Assignment -
Copy out exactly the lines from the start of the data to the line containing "let taxonomies := opt_member". Include both.

[Opening Exercise inputs section]

(** X20. Whatever a received document lacks is left out of its card in the
    first view: without a photo the image is the placeholder (the image
    source is never empty), without highlights there is no highlights
    section, without amenities no amenities section, without tags no tag
    chips.  A field holding a falsy value counts as lacking. *)
Theorem X20_card_of_a_document_with_missing_parts
    (parseFloat : JsValue -> float) (doc : JsValue)
    (p : PropertyListings.Any.Property) (q : PropertyListings.Property) :
  nullish doc = false ->
  PropertyListings.processDoc parseFloat doc = ret p ->
  PropertyListings.asProperty p = Some q ->
  let fields := opt_member doc "fields" in
  let taxonomies := opt_member doc "taxonomies" in
  let shown := ListingCard.card q in
  (truthy (opt_member fields "photo_url") = false ->
   ListingCard.img_src shown = "/placeholder.svg") /\
  (truthy (opt_member fields "project_highlights") = false ->
   ListingCard.highlights shown = None) /\
  (truthy (opt_member fields "amenities") = false ->
   ListingCard.amenity_section shown = None) /\
  (truthy (opt_member taxonomies "at_biz_dir-tags") = false ->
   ListingCard.tag_chips shown = None) /\
  is_empty (ListingCard.img_src shown) = false.
Proof.
  intros Hdoc Hp Hq. rewrite (processDoc_listing _ _ Hdoc) in Hp.
  injection Hp as <-.
  destruct (asProperty_listing_inv _ _ Hq) as (Hph & Hhl & Ham & Htg).
  cbv zeta in *. cbn [PropertyListings.Any.photoUrl PropertyListings.Any.projectHighlights
                      PropertyListings.Any.amenities PropertyListings.Any.tags] in *.
  unfold js_or in *. cbn [ListingCard.card ListingCard.img_src ListingCard.highlights
                          ListingCard.amenity_section ListingCard.tag_chips].
  split; [|split; [|split; [|split]]].
  - intros H. rewrite H in Hph. injection Hph as <-. reflexivity.
  - intros H. rewrite H in Hhl. injection Hhl as <-. reflexivity.
  - intros H. rewrite H in Ham. injection Ham as <-. reflexivity.
  - intros H. rewrite H in Htg. injection Htg as <-. reflexivity.
  - destruct (PropertyListings.photoUrl q); reflexivity.
Qed.

(** X21. An apartment whose document has neither price field gets 0 for
    both, so its card shows the single price [₹] followed by 0 in the
    locale's format, without a range. *)
Theorem X21_card_of_an_unpriced_apartment
    (parseInt parseFloat toFixed2 toLocaleString : _)
    (doc : JsValue) (p : Part002.Any.Property) (q : Part002.Property) :
  nullish doc = false ->
  Part002.processDoc parseInt parseFloat doc = ret p ->
  Part002.asProperty p = Some q ->
  opt_member doc "Minimum Price" = VUndefined ->
  opt_member doc "Maximum Price" = VUndefined ->
  Part002.Minimum_Price q = 0%float /\
  Part002.Maximum_Price q = 0%float /\
  ApartmentCard.price_range (ApartmentCard.card toFixed2 toLocaleString q)
  = (ApartmentCard.rupee ++ toLocaleString 0%float)%string.
Proof.
  intros Hdoc Hp Hq Hmin Hmax. rewrite (processDoc_apartment _ _ _ Hdoc) in Hp.
  injection Hp as <-.
  destruct (asProperty_apartment_prices _ _ Hq) as [Emin Emax].
  cbv zeta in Emin, Emax.
  cbn [Part002.Any.Minimum_Price Part002.Any.Maximum_Price] in Emin, Emax.
  rewrite Hmin in Emin. rewrite Hmax in Emax. cbn in Emin, Emax.
  split; [exact Emin|]. split; [exact Emax|].
  cbn [ApartmentCard.card ApartmentCard.price_range]. rewrite Emin, Emax.
  unfold ApartmentCard.formatPrice.
  change (PrimFloat.leb 10000000 0) with false.
  change (PrimFloat.leb 100000 0) with false.
  change (PrimFloat.eqb 0 0) with true.
  cbn [negb]. apply append_empty_r.
Qed.


End CardFacts.

(** * The further properties at concrete inputs *)

Section MoreWitnesses.
Import Js Mongo Http.

(** X2 on a cached client whose connection is refused, over two requests. *)
Lemma X2_witness_refused_twice :
  connect Cases.refusing Cases.stale_client
  = Some (ThrownError "connect ECONNREFUSED 127.0.0.1:27017") /\
  serve Part000.GET Cases.refusing Scenario.unconfigured (Some Cases.stale_client)
    [Scenario.request; Scenario.other_request]
  = ([mkResponse 500 (Spec.error_body "connect ECONNREFUSED 127.0.0.1:27017");
      mkResponse 500 (Spec.error_body "connect ECONNREFUSED 127.0.0.1:27017")],
     Some Cases.stale_client).
Proof.
  split; [reflexivity|].
  exact (proj1 (X2_cached_client_reconnects_each_time Cases.refusing Scenario.unconfigured
                  Cases.stale_client _ [Scenario.request; Scenario.other_request] eq_refl)).
Defined.

(** X3 on a driver that builds the client and then refuses the connection. *)
Lemma X3_witness_cached_though_refused :
  construct Cases.refusing (Part000.uri Scenario.configured) = None /\
  snd (Part000.GET Cases.refusing Scenario.configured None Scenario.request)
  = Some (mkClient "mongodb://db.example/?retryWrites=true&ssl=false").
Proof.
  split; [reflexivity|].
  destruct (X3_client_is_cached_before_connecting Cases.refusing Scenario.configured
              Scenario.request) as (_ & H & _).
  rewrite (H _ eq_refl eq_refl). reflexivity.
Defined.

(** X4 on a collection of one listing, and on a collection whose second
    document has a string under [_id]. *)
Lemma X4_witness_one_listing :
  fst (Part000.GET (Scenario.serving [Scenario.bare_listing]) Scenario.configured None
         Scenario.request)
  = mkResponse 200 (Spec.documents_body [Part000.formatProperty Scenario.bare_listing]) /\
  Spec.is_error_response
    (fst (Part000.GET
            (Scenario.storing [stored Scenario.bare_listing; Cases.named_listing])
            Scenario.configured None Scenario.request)).
Proof.
  split.
  - destruct (X4_documents_are_the_first_500_in_order
                (Scenario.serving [Scenario.bare_listing]) Scenario.configured None
                Scenario.request [stored Scenario.bare_listing]) as [H _].
    exact (proj1 (H _ eq_refl eq_refl eq_refl) [Scenario.bare_listing] eq_refl).
  - destruct (X4_documents_are_the_first_500_in_order
                (Scenario.storing [stored Scenario.bare_listing; Cases.named_listing])
                Scenario.configured None Scenario.request
                [stored Scenario.bare_listing; Cases.named_listing]) as [H _].
    apply (proj2 (proj2 (H _ eq_refl eq_refl eq_refl))).
    apply Exists_cons_tl, Exists_cons_hd. intros oid. discriminate.
Defined.

(** X5 on a stored listing that holds a telephone number. *)
Lemma X5_witness_telephone_not_sent :
  field Cases.listing_with_extra "owner_phone" = VString "+91 98765 43210" /\
  opt_member (Part000.formatProperty Cases.listing_with_extra) "owner_phone" = VUndefined.
Proof.
  split; [reflexivity|].
  apply (proj1 (X5_formatted_document_has_named_properties_only
                  Cases.listing_with_extra "owner_phone")).
  simpl. intros H. repeat (destruct H as [H|H]; [discriminate H|]). exact H.
Defined.
(** * gst-checksumsink: the frame-to-checksum transformation

    A shallow embedding of [gstchecksumsink.c]: the plane geometry
    ([get_plane_width_and_height]), the de-striding copy loop and the
    per-plane / whole-frame digest emission of [gst_checksum_sink_render].

    Machine integers ([guint], [gint]) are integers of [Z] with the 32-bit
    wrap-around written out.  Memory objects are byte lists and pointers into
    them are offsets.  The calls the element makes into GLib and GStreamer
    are recorded as a trace of events. *)

From Stdlib Require Import ZArith List Bool Lia String Ascii.
From Stdlib Require Import Init.Byte.
Import ListNotations.
Local Open Scope Z_scope.

(* ================================================================== *)
(** ** 32-bit unsigned arithmetic ([guint]) *)

Module Word32.

Definition modulus : Z := 2 ^ 32.

(** Reduction of a mathematical integer to a [guint]. *)
Definition wrap (x : Z) : Z := x mod modulus.

Definition in_range (x : Z) : Prop := 0 <= x < modulus.

Definition add (x y : Z) : Z := wrap (x + y).
Definition mul (x y : Z) : Z := wrap (x * y).
(** Unsigned division; the source only ever divides by the constant 2. *)
Definition div (x y : Z) : Z := x / y.

Definition not (x : Z) : Z := Z.lxor x (modulus - 1).
Definition rotl (n x : Z) : Z :=
  wrap (Z.lor (Z.shiftl x n) (Z.shiftr x (32 - n))).
Definition rotr (n x : Z) : Z := rotl (32 - n) x.

Fixpoint sum (l : list Z) : Z :=
  match l with
  | [] => 0
  | x :: r => add x (sum r)
  end.

End Word32.

(* ================================================================== *)
(** ** The checksum engine: GLib's [g_compute_checksum_for_data]

    The element delegates hashing to GLib.  GLib implements MD5 (RFC 1321),
    SHA-1 and SHA-256 (FIPS 180-4) and renders the digest as lowercase
    hexadecimal text; the definitions below follow those documents. *)

Module Digest.

Import Word32.

Definition byte_val (b : byte) : Z := Z.of_N (Byte.to_N b).

(** *** Message padding and block splitting *)

(** The number of zero bytes after the [0x80] marker so that the padded
    message, with its 8-byte length field, is a multiple of 64 bytes. *)
Definition pad_zeros (len : Z) : Z := (55 - len) mod 64.

Fixpoint be_bytes (n : nat) (x : Z) : list Z :=
  match n with
  | O => []
  | S n' => (Z.shiftr x (8 * Z.of_nat n')) mod 256 :: be_bytes n' x
  end.

Fixpoint le_bytes (n : nat) (x : Z) : list Z :=
  match n with
  | O => []
  | S n' => x mod 256 :: le_bytes n' (Z.shiftr x 8)
  end.

Definition pad (length_field : Z -> list Z) (msg : list Z) : list Z :=
  let len := Z.of_nat (List.length msg) in
  msg ++ 128 :: repeat 0 (Z.to_nat (pad_zeros len)) ++ length_field (8 * len).

Fixpoint be_word (l : list Z) : Z :=
  match l with
  | [] => 0
  | b :: r => Z.shiftl b (8 * Z.of_nat (List.length r)) + be_word r
  end.

Fixpoint le_word (l : list Z) : Z :=
  match l with
  | [] => 0
  | b :: r => b + Z.shiftl (le_word r) 8
  end.

(** [chunks n k l]: the first [n] consecutive pieces of [k] elements. *)
Fixpoint chunks (n : nat) (k : nat) (l : list Z) : list (list Z) :=
  match n with
  | O => []
  | S n' => firstn k l :: chunks n' k (skipn k l)
  end.

Definition words (word : list Z -> Z) (block : list Z) : list Z :=
  map word (chunks 16 4 block).

Definition blocks (padded : list Z) : list (list Z) :=
  chunks (List.length padded / 64) 64 padded.

(** *** SHA-1 *)

Module SHA1.

Definition f (t : Z) (b c d : Z) : Z :=
  if t <? 20 then Z.lor (Z.land b c) (Z.land (not b) d)
  else if t <? 40 then Z.lxor (Z.lxor b c) d
  else if t <? 60 then
    Z.lor (Z.lor (Z.land b c) (Z.land b d)) (Z.land c d)
  else Z.lxor (Z.lxor b c) d.

Definition K (t : Z) : Z :=
  if t <? 20 then 0x5a827999
  else if t <? 40 then 0x6ed9eba1
  else if t <? 60 then 0x8f1bbcdc
  else 0xca62c1d6.

(** The message schedule, most recent word first. *)
Fixpoint schedule (n : nat) (rev_w : list Z) : list Z :=
  match n with
  | O => rev_w
  | S n' =>
      let w :=
        rotl 1 (Z.lxor (Z.lxor (nth 2 rev_w 0) (nth 7 rev_w 0))
                       (Z.lxor (nth 13 rev_w 0) (nth 15 rev_w 0))) in
      schedule n' (w :: rev_w)
  end.

Definition state : Type := Z * Z * Z * Z * Z.

Definition round (st : state * Z) (w : Z) : state * Z :=
  let '((a, b, c, d, e), t) := st in
  let tmp := sum [rotl 5 a; f t b c d; e; w; K t] in
  ((tmp, a, rotl 30 b, c, d), t + 1).

Definition compress (h : state) (block : list Z) : state :=
  let w := rev (schedule 64 (rev (words be_word block))) in
  let '(h0, h1, h2, h3, h4) := h in
  let '((a, b, c, d, e), _) := fold_left round w (h, 0) in
  (add h0 a, add h1 b, add h2 c, add h3 d, add h4 e).

Definition init : state :=
  (0x67452301, 0xefcdab89, 0x98badcfe, 0x10325476, 0xc3d2e1f0).

Definition digest (msg : list Z) : list Z :=
  let '(h0, h1, h2, h3, h4) :=
    fold_left compress (blocks (pad (be_bytes 8) msg)) init in
  flat_map (be_bytes 4) [h0; h1; h2; h3; h4].

End SHA1.

(** *** SHA-256 *)

Module SHA256.

(** The first 64 primes. *)
Definition primes : list Z :=
  Eval vm_compute in
  filter
    (fun n => forallb (fun d => negb (n mod d =? 0))
                (map Z.of_nat (seq 2 (Z.to_nat n - 2))))
    (map Z.of_nat (seq 2 310)).

(** The integer cube root, found bit by bit from bit [k-1] down. *)
Fixpoint cube_root_bits (k : nat) (n r : Z) : Z :=
  match k with
  | O => r
  | S k' =>
      let c := r + 2 ^ Z.of_nat k' in
      cube_root_bits k' n (if c * c * c <=? n then c else r)
  end.

(** The round constants: the first 32 bits of the fractional parts of the
    cube roots of the first 64 primes. *)
Definition K : list Z :=
  Eval vm_compute in
  map (fun p => cube_root_bits 36 (p * 2 ^ 96) 0 mod modulus) primes.

Definition Ch (x y z : Z) : Z := Z.lxor (Z.land x y) (Z.land (not x) z).
Definition Maj (x y z : Z) : Z :=
  Z.lxor (Z.lxor (Z.land x y) (Z.land x z)) (Z.land y z).
Definition Sigma0 (x : Z) : Z :=
  Z.lxor (Z.lxor (rotr 2 x) (rotr 13 x)) (rotr 22 x).
Definition Sigma1 (x : Z) : Z :=
  Z.lxor (Z.lxor (rotr 6 x) (rotr 11 x)) (rotr 25 x).
Definition sigma0 (x : Z) : Z :=
  Z.lxor (Z.lxor (rotr 7 x) (rotr 18 x)) (Z.shiftr x 3).
Definition sigma1 (x : Z) : Z :=
  Z.lxor (Z.lxor (rotr 17 x) (rotr 19 x)) (Z.shiftr x 10).

Fixpoint schedule (n : nat) (rev_w : list Z) : list Z :=
  match n with
  | O => rev_w
  | S n' =>
      let w :=
        sum [sigma1 (nth 1 rev_w 0); nth 6 rev_w 0;
             sigma0 (nth 14 rev_w 0); nth 15 rev_w 0] in
      schedule n' (w :: rev_w)
  end.

Definition state : Type := list Z.

Definition round (st : state) (kw : Z * Z) : state :=
  match st with
  | [a; b; c; d; e; f; g; h] =>
      let t1 := sum [h; Sigma1 e; Ch e f g; fst kw; snd kw] in
      let t2 := add (Sigma0 a) (Maj a b c) in
      [add t1 t2; a; b; c; add d t1; e; f; g]
  | _ => st
  end.

Fixpoint add_states (h s : state) : state :=
  match h, s with
  | x :: h', y :: s' => add x y :: add_states h' s'
  | _, _ => []
  end.

Definition compress (h : state) (block : list Z) : state :=
  let w := rev (schedule 48 (rev (words be_word block))) in
  add_states h (fold_left round (combine K w) h).

(** The initial hash value: the first 32 bits of the fractional parts of
    the square roots of the first 8 primes. *)
Definition init : state :=
  Eval vm_compute in
  map (fun p => Z.sqrt (p * 2 ^ 64) mod modulus) (firstn 8 primes).

Definition digest (msg : list Z) : list Z :=
  flat_map (be_bytes 4)
    (fold_left compress (blocks (pad (be_bytes 8) msg)) init).

End SHA256.

(** *** MD5 *)

Module MD5.

Definition K : list Z :=
  [ 0xd76aa478; 0xe8c7b756; 0x242070db; 0xc1bdceee;
    0xf57c0faf; 0x4787c62a; 0xa8304613; 0xfd469501;
    0x698098d8; 0x8b44f7af; 0xffff5bb1; 0x895cd7be;
    0x6b901122; 0xfd987193; 0xa679438e; 0x49b40821;
    0xf61e2562; 0xc040b340; 0x265e5a51; 0xe9b6c7aa;
    0xd62f105d; 0x02441453; 0xd8a1e681; 0xe7d3fbc8;
    0x21e1cde6; 0xc33707d6; 0xf4d50d87; 0x455a14ed;
    0xa9e3e905; 0xfcefa3f8; 0x676f02d9; 0x8d2a4c8a;
    0xfffa3942; 0x8771f681; 0x6d9d6122; 0xfde5380c;
    0xa4beea44; 0x4bdecfa9; 0xf6bb4b60; 0xbebfbc70;
    0x289b7ec6; 0xeaa127fa; 0xd4ef3085; 0x04881d05;
    0xd9d4d039; 0xe6db99e5; 0x1fa27cf8; 0xc4ac5665;
    0xf4292244; 0x432aff97; 0xab9423a7; 0xfc93a039;
    0x655b59c3; 0x8f0ccc92; 0xffeff47d; 0x85845dd1;
    0x6fa87e4f; 0xfe2ce6e0; 0xa3014314; 0x4e0811a1;
    0xf7537e82; 0xbd3af235; 0x2ad7d2bb; 0xeb86d391 ].

Definition S : list Z :=
  [ 7; 12; 17; 22; 7; 12; 17; 22; 7; 12; 17; 22; 7; 12; 17; 22;
    5; 9; 14; 20; 5; 9; 14; 20; 5; 9; 14; 20; 5; 9; 14; 20;
    4; 11; 16; 23; 4; 11; 16; 23; 4; 11; 16; 23; 4; 11; 16; 23;
    6; 10; 15; 21; 6; 10; 15; 21; 6; 10; 15; 21; 6; 10; 15; 21 ].

Definition state : Type := Z * Z * Z * Z.

Definition F (i : Z) (b c d : Z) : Z :=
  if i <? 16 then Z.lor (Z.land b c) (Z.land (not b) d)
  else if i <? 32 then Z.lor (Z.land d b) (Z.land (not d) c)
  else if i <? 48 then Z.lxor (Z.lxor b c) d
  else Z.lxor c (Z.lor b (not d)).

Definition g (i : Z) : Z :=
  if i <? 16 then i
  else if i <? 32 then (5 * i + 1) mod 16
  else if i <? 48 then (3 * i + 5) mod 16
  else (7 * i) mod 16.

Definition round (m : list Z) (st : state * Z) (ks : Z * Z)
  : state * Z :=
  let '((a, b, c, d), i) := st in
  let x := sum [F i b c d; a; fst ks; nth (Z.to_nat (g i)) m 0] in
  ((d, add b (rotl (snd ks) x), b, c), i + 1).

Definition compress (h : state) (block : list Z) : state :=
  let m := words le_word block in
  let '(h0, h1, h2, h3) := h in
  let '((a, b, c, d), _) := fold_left (round m) (combine K S) (h, 0) in
  (add h0 a, add h1 b, add h2 c, add h3 d).

Definition init : state :=
  (0x67452301, 0xefcdab89, 0x98badcfe, 0x10325476).

Definition digest (msg : list Z) : list Z :=
  let '(h0, h1, h2, h3) :=
    fold_left compress (blocks (pad (le_bytes 8) msg)) init in
  flat_map (le_bytes 4) [h0; h1; h2; h3].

[Closing Exercise inputs section]

Your solution -
(** X20. Whatever a received document lacks is left out of its card in the
    first view: without a photo the image is the placeholder (the image
    source is never empty), without highlights there is no highlights
    section, without amenities no amenities section, without tags no tag
    chips.  A field holding a falsy value counts as lacking. *)
Theorem X20_card_of_a_document_with_missing_parts
    (parseFloat : JsValue -> float) (doc : JsValue)
    (p : PropertyListings.Any.Property) (q : PropertyListings.Property) :
  nullish doc = false ->
  PropertyListings.processDoc parseFloat doc = ret p ->
  PropertyListings.asProperty p = Some q ->
  let fields := opt_member doc "fields" in
  let taxonomies := opt_member doc "taxonomies" in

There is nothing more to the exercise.